For me, words are hard. A cake is easy. In the extremes of happiness or grief, I am always worried about saying the wrong thing, of not being able to express myself correctly. But a casserole never says the wrong thing. A loaf of bread can fill a silence in the exact right way.
Today, Piper held up a fat fistful of crackers. Spewing Wheat Thin crumbs onto my leg, she announced, “For you, Mama!” and I thought,
Oh, you are so my child. I took a nibble, enjoying the offering and the moment, and then apropos of nothing, she said to me, “I love you, Mama. I really love you.”

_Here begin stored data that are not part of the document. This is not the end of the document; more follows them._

Lemma rejectFriendRequest_one_sided_witness :
  getReceivedRequests
    (rejectFriendRequest (sendFriendRequest empty "ann" "Ann" "bob" "Bob" 1) "bob" "ann") "bob"
    = [] ∧
  getSentRequests
    (rejectFriendRequest (sendFriendRequest empty "ann" "Ann" "bob" "Bob" 1) "bob" "ann") "ann"
    = [mkFriendRequest "bob" "Bob" (avatar_of "bob") 1 pending].
Proof.
  destruct (rejectFriendRequest_one_sided empty "ann" "Ann" "bob" "Bob" 1) as (_ & _ & _ & H).
  destruct H as [_ H2].
  - discriminate.
  - intros r Hr. apply elem_of_nil in Hr. destruct Hr.
  - split; [reflexivity|exact H2].
Defined.

(** *** [updateFriendStatus] *)

(** X25: [updateFriendStatus] marks a known friend and otherwise does nothing.
    For an id that is not in the user's list the store is left exactly as
    it is, no entry being created; for an id in the list, the first entry
    with that id gets the flag and the current time, and the list keeps
    its ids and their order. *)
Theorem updateFriendStatus_known_only ls u friendId isOnline now :
  (friendId ∉ ids (getFriends ls u) → updateFriendStatus ls u friendId isOnline now = ls) ∧
  ids (getFriends (updateFriendStatus ls u friendId isOnline now) u) = ids (getFriends ls u) ∧
  (friendId ∈ ids (getFriends ls u) →
   ∃ g, g ∈ getFriends (updateFriendStatus ls u friendId isOnline now) u ∧
        friend_id g = friendId ∧ friend_isOnline g = Some isOnline ∧
        friend_lastSeen g = now).
Proof.
  unfold updateFriendStatus.
  destruct (findIndex (λ f, String.eqb (friend_id f) friendId) (getFriends ls u))
    as [i|] eqn:Hi.
  - destruct (findIndex_Some _ _ _ Hi) as (x & Hx & Hid). apply String.eqb_eq in Hid.
    assert (friendId ∈ ids (getFriends ls u)) as Hin.
    { rewrite <-Hid. apply list_elem_of_fmap. exists x. split; [done|].
      by apply list_elem_of_lookup_2 in Hx. }
    split_and!; [done| |].
    + rewrite getFriends_set_friends, decide_True by done. unfold ids.
      change (map friend_id ?l) with (friend_id <$> l).
      apply list_eq. intros j. rewrite !list_lookup_fmap.
      destruct (decide (i = j)) as [<-|Hne].
      * rewrite list_lookup_alter_eq, Hx. done.
      * by rewrite list_lookup_alter_ne.
    + intros _. rewrite getFriends_set_friends, decide_True by done.
      eexists. split.
      * apply list_elem_of_lookup. exists i. rewrite list_lookup_alter_eq, Hx. done.
      * done.
  - rewrite findIndex_None in Hi. split_and!; [done|done|].
    intros (x & Hid & Hx)%list_elem_of_fmap. apply Hi in Hx.
    apply String.eqb_neq in Hx. congruence.
Qed.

It’s a beautiful thing, the way food and love intertwine. How one picks up where the other leaves off. When you are young, it’s an obvious and immediate transaction. When you are older, it’s a gift to be able to conjure someone who has left you to the table, with a pasta salad or a platter of ginger cake, and it’s as if they are right there, eyes twinkling, dry martini clinking.
I cook for my kids because I love them. That’s the best piece of me I can give. The thought, the time, the love. Sometimes they eat it, sometimes they whip it at the wall and declare it “Gross!” And in those moments, I’m getting better with my words. I love you, Piper. I love you, Matilda. I love you, Grandma. I made this for you.